2008-10-01
Abstract
Hannah Mariner shares her thoughts on how allowing people from diverse professional backgrounds to enter the AV industry can help strengthen, prolong and add direction to the industry as a whole.
Copyright © 2008 Virus Bulletin
If someone asked you to describe your first day on the job, in 25 words or less what would you say? My response would be this: I was as green as Kermit. After weeks in Malware 101, the concepts were still mysterious and hazy. I pretended a lot.
Having never imagined a career in the AV industry, it happened in one of those serendipitous twists of life. A three-month maternity leave vacancy opened at CA, the software company at which I worked, and I stepped up to fill the temporary role of technical editor.
I researched. I read numerous articles and dictionary definitions and security blogs and websites to try to familiarize myself with the material I was about to work with. Yet, I was desperately unprepared. On my first day, I might have been able to tell you what a virus was. Might have. As for ‘polymorphism’, ‘Browser Helper Object’, ‘rootkit’ – well, you’re kidding me. I hoped that my new team members were unaware of my feelings of fear at being lost, but as far as I was concerned, I was illiterate. If this was the alphabet, I was starting at ‘A’. I had no real knowledge or understanding either of malware itself, or of the industry built around it.
Hold on to your assumptions, though. My placement in the role was not a misplacement, as you might first think. I did have things of value to bring to the team. I had a broad knowledge-base of communication styles and strategies; I could talk to people, one-on-one; I dealt with spelling misdemeanours as smoothly and naturally as James Bond delivers a self-introduction; I liked to sit with a clunky paragraph for an hour just playing, as though with pieces of a jigsaw puzzle, until the words suddenly and gloriously began to belong to one another. Those skills, utterly unrelated to malware, were enough to keep things going day to day; and six months later when things relating to malware and the anti-malware industry had sunk in a good deal more, those skills allowed me to bring a new and fresh perspective to my co-workers and, I hope, the product we represented.
Aside from any personal meaning my story might have to me or even any humanist meaning it might have to you, I think that parts of my anecdote are important in a larger, communal context, in the sense of industry diversification, innovation and survival: the recognition that generalized skills can be put to wonderful innovative use, especially in a niche, highly specialized industry.

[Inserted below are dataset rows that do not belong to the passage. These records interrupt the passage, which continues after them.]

(** [model.load_state_dict(state_dict)] of [torch.nn.Module], which is
    strict: the keys must be those of the module and every tensor must have
    the shape of the parameter it replaces.  [None] stands for the
    [RuntimeError] raised otherwise, and [Some state_dict] for the dictionary
    the module accepted: torch then copies each of its tensors into the
    parameter of that name, converting it to the dtype and device of the
    parameter, so the parameters hold the accepted tensors up to that
    conversion, not the tensor objects themselves. *)
Definition module_load_state_dict (params state_dict : gmap string Tensor)
    : option (gmap string Tensor) :=
  if decide (dom state_dict = dom params ∧
             map_Forall (λ k t, shape <$> params !! k = Some (shape t)) state_dict)
  then Some state_dict
  else None.

Definition load_state_dict (params pretrained_dict : gmap string Tensor)
    : option (gmap string Tensor) :=
  let model_dict := params in
  let pretrained_dict :=
    filter (λ kv, shape <$> model_dict !! kv.1 = Some (shape kv.2)) pretrained_dict in
  let model_dict := pretrained_dict ∪ model_dict in
  module_load_state_dict params model_dict.

(** [model_dict] as lines 87 to 94 leave it: the dictionary that
    [load_state_dict] hands to the module on line 96. *)
Definition updated_model_dict (params pretrained_dict : gmap string Tensor)
    : gmap string Tensor :=
  let model_dict := params in
  let pretrained_dict :=
    filter (λ kv, shape <$> model_dict !! kv.1 = Some (shape kv.2)) pretrained_dict in
  pretrained_dict ∪ model_dict.
End state_dicts.

(** ** Saving the instructions *)

Section saver_instructions.
Context {Contents Instructions : Type} (json_dump : Instructions → Contents).

Definition instructions_path (self : @Saver Instructions) : string :=
  path_join (folder_path self) "instructions.json"%string.

Definition save_instructions (self : @Saver Instructions)
    (fs : gmap string Contents) : gmap string Contents :=
  <[instructions_path self := json_dump (instructions self)]> fs.
End saver_instructions.

(** ** Predicates and readings used by the properties *)

(** The corners of a rectangle in order: [x1 <= x2] and [y1 <= y2]. *)
Definition rect_ordered (r : rect) : Prop := r0 r ≤ r2 r ∧ r1 r ≤ r3 r.

(** The order in which [cut_windows] visits start points: by column, then
    by row. *)
Definition point_lt (p q : Z * Z) : Prop :=
  p.1 < q.1 ∨ (p.1 = q.1 ∧ p.2 < q.2).

(** The loop of [mask_to_one_hot] run on one pixel. *)
Definition one_hot_cell (colour_mapping : gmap string Z) (p : Z) : list Z :=
  fold_left (λ cell '(i, k), if p =? colour_mapping !!! k then <[i := 1]> cell else cell)
    (enumerate (sorted_keys colour_mapping))
    (replicate (length (elements (dom colour_mapping))) 0).

Definition pointwise3 {B C} (n : nat) (f : B → list C) (a : ndarray B) : ndarray3 C :=
  mk_ndarray3 (shape0 a) (shape1 a) n (map2d f (rows a)).

(** The share recorded for a class, if any: [stats[c]["share"]]. *)
Definition share_of {F} (stats : gmap string (gmap string F)) (c : string) : option F :=
  stats !! c ≫= λ entry, entry !! "share"%string.

(** A module with two parameters, and a pretrained dictionary whose head has
    another shape and which has a tensor the module lacks; a tensor is the
    list of its numbers and its shape their count. *)
Definition body_head_params : gmap string (list nat) :=
  {[ "body.weight"%string := [1; 2]%nat; "head.weight"%string := [3]%nat ]}.

Definition body_head_pretrained : gmap string (list nat) :=
  {[ "body.weight"%string := [7; 8]%nat; "head.weight"%string := [4; 5]%nat;
     "aux.weight"%string := [9]%nat ]}.

(** * Properties *)

(** ** Results *)

Lemma raises_Ok {A} (a : A) : ¬ raises (Ok a).
Proof. by intros [e He]. Qed.

Lemma raises_Raise {A} (e : exn) : raises (@Raise A e).
Proof. by exists e. Qed.

(** ** [range] *)

Lemma py_range_ok start stop step :
  step ≠ 0 →
  py_range start stop step = Ok (range_elems start step (range_len start stop step)).
Proof. intros Hs. unfold py_range. by destruct (Z.eqb_spec step 0). Qed.
Lemma resolve_import_elem cls dep st x r :
  r ∈ (resolve_import cls dep st x).1
  ↔ r ∈ st.1
    ∨ ∃ u, get_supplier cls x = Some u ∧ u ≠ "" ∧ u ≠ dep ∧ r = uses dep u.
Proof.
  destruct st as [rels log]. unfold resolve_import. simpl.
  destruct (get_supplier cls x) as [u|]; simpl.
  - fold (uses dep u).
    case_bool_decide as Hne; simpl; [case_bool_decide as Hdep; simpl|].
    + case_bool_decide as Hin; simpl.
      * split; [by left|]. intros [H|(u' & [= <-] & _ & _ & ->)]; done.
      * rewrite elem_of_app, list_elem_of_singleton. split.
        -- intros [H| ->]; [by left|]. right. by exists u.
        -- intros [H|(u' & [= <-] & _ & _ & ->)]; [by left | by right].
    + split; [by left|]. intros [H|(u' & [= <-] & _ & Hd & _)]; done.
    + split; [by left|]. intros [H|(u' & [= <-] & Hn & _)]; done.
  - split; [by left|]. intros [H|(u' & [=] & _)]; done.
Qed.


Lemma resolve_lookups_elem cls dep st xs r :
  r ∈ (foldl (resolve_import cls dep) st xs).1
  ↔ r ∈ st.1
    ∨ ∃ x u, x ∈ xs ∧ get_supplier cls x = Some u ∧ u ≠ "" ∧ u ≠ dep
             ∧ r = uses dep u.
Proof.
  revert st. induction xs as [|x xs IH]; intros st; simpl.
  - split; [by left|]. intros [H|(x & u & Hx & _)]; [done|].
    by apply elem_of_nil in Hx.
  - rewrite IH, resolve_import_elem. split.
    + intros [[H|(u & Hu)]|(y & u & Hy & Hu)].
      * by left.
      * right. exists x, u. split; [left|done].
      * right. exists y, u. split; [by right|done].
    + intros [H|(y & u & [->|Hy]%elem_of_cons & Hu)].
      * by left; left.
      * left. right. by exists u.
      * right. by exists y, u.
Qed.


Lemma resolve_classes_flat cls dep java_classes :
  resolve_classes cls dep java_classes
  = foldl (resolve_import cls dep) ([], []) (declared_imports java_classes).
Proof. unfold resolve_classes, declared_imports. by rewrite foldl_bind. Qed.
(** ** Sequences that never insert a key twice *)

Lemma step_tree_strict z s T p :
  rb T -> strictly_increasing (keys T) -> (forall x, x ∈ p <-> x ∈ keys T) ->
  fresh_inserts p [s] ->
  strictly_increasing (keys (step_tree z s T))
  /\ (forall x, x ∈ steps_keys [s] p <-> x ∈ keys (step_tree z s T)).
Proof.
  intros HT Hs Hp Hf. destruct s as [[[] k] h]; simpl in *.
  - destruct Hf as [Hk _]. rewrite Hp in Hk.
    destruct (ins_tree_keys z k T) as (l1 & l2 & E1 & E2 & Hb).
    destruct (Hb (strictly_increasing_weaken _ Hs)) as [H1 H2].
    rewrite E2. rewrite E1 in Hs, Hk. split.
    + apply strictly_increasing_add; auto.
      intros Hin. apply Hk. apply elem_of_app. by left.
    + intros x. rewrite elem_of_cons, Hp, E1, !elem_of_app, elem_of_cons. tauto.
  - destruct (decide (k ∈ keys T)) as [Hk|Hk].
    + destruct (del_tree_present k T HT (strictly_increasing_weaken _ Hs) Hk)
        as (l1 & l2 & E1 & E2).
      rewrite E2. rewrite E1 in Hs. split; [by apply sorted_remove in Hs|].
      apply strictly_increasing_NoDup in Hs.
      apply NoDup_app in Hs as (_ & Hd & Hn). apply NoDup_cons in Hn as [Hn _].
      specialize (Hd k).
      intros x. rewrite list_elem_of_filter, Hp, E1, !elem_of_app, elem_of_cons.
      split.
      * intros [? [?|[?|?]]]; auto. done.
      * intros [H|H]; split; auto; intros ->; [apply Hd; [done|left]|done].
    + rewrite (del_tree_absent k T Hk). split; [done|].
      intros x. rewrite list_elem_of_filter, Hp. split; [tauto|].
      intros H. split; [|done]. by intros ->.
Qed.

Lemma steps_tree_strict steps : forall z T p,
  rb T -> strictly_increasing (keys T) -> (forall x, x ∈ p <-> x ∈ keys T) ->
  fresh_inserts p steps ->
  strictly_increasing (keys (steps_tree z steps T))
  /\ (forall x, x ∈ steps_keys steps p <-> x ∈ keys (steps_tree z steps T)).
Proof.
  induction steps as [|s steps IH]; intros z T p HT Hs Hp Hf; [done|].
  assert (Hf1 : fresh_inserts p [s]).
  { destruct s as [[[] k] h]; simpl in *; tauto. }
  destruct (step_tree_strict z s T p HT Hs Hp Hf1) as [H1 H2].
  cbn [steps_tree].
  assert (E : steps_keys (s :: steps) p = steps_keys steps (steps_keys [s] p)).
  { by destruct s as [[[] k] h]. }
  rewrite E. apply IH; auto.
  - by apply step_tree_rb.
  - destruct s as [[[] k] h]; simpl in *; tauto.
Qed.

Lemma execute_steps_strict steps :
  fresh_inserts [] steps ->
  exists st T np,
    execute_steps steps = Some st /\ Inv st T np /\ rb T
    /\ strictly_increasing (keys T)
    /\ (forall x, x ∈ steps_keys steps [] <-> x ∈ keys T).
Proof.
  intros Hf. destruct (execute_steps_spec steps) as (st & np & E & HI).
  exists st, (steps_tree 1 steps Leaf), np.
  destruct (steps_tree_rb steps 1 Leaf rb_Leaf) as [H1 _]; [constructor|].
  destruct (steps_tree_strict steps 1 Leaf [] rb_Leaf) as [H2 H3]; auto.
  constructor.
Qed.

Lemma strictly_increasing_unique l1 l2 :
  strictly_increasing l1 -> strictly_increasing l2 ->
  (forall x, x ∈ l1 <-> x ∈ l2) -> l1 = l2.
Proof.
  intros H1 H2 H. apply (StronglySorted_unique_strong Z.lt).
  - intros. lia.
  - exact H1.
  - exact H2.
  - apply list.NoDup_Permutation; [by apply strictly_increasing_NoDup..|done].
Qed.

Lemma steps_keys_app s1 : forall s2 p,
  steps_keys (s1 ++ s2) p = steps_keys s2 (steps_keys s1 p).
Proof.
  induction s1 as [|[[[] k] h] s1 IH]; intros s2 p; simpl; auto.
Qed.

Lemma fresh_inserts_app s1 : forall s2 p,
  fresh_inserts p (s1 ++ s2) <->
  fresh_inserts p s1 /\ fresh_inserts (steps_keys s1 p) s2.
Proof.
  induction s1 as [|[[[] k] h] s1 IH]; intros s2 p; simpl.
  - tauto.
  - rewrite IH. tauto.
  - apply IH.
Qed.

While it is becoming more common to meet people successfully contributing to the industry without specific security qualifications, it is true to say that the anti-virus field is difficult to enter unless you already have an IT background. And while it is a technical field requiring technically proficient minds, it’s also, from my experience, a field that could reap sound rewards from looking for potential in applicants from non-IT backgrounds.
Recognizing this as an industry that tends to be closed, it is worth looking at some of the peculiarities that encourage this atmosphere. A caveat straight up: this is a broad-stroke piece based on a broad-stroke idea about widening the reaches of the industry in which I work, so some of these points will sound, well, broad.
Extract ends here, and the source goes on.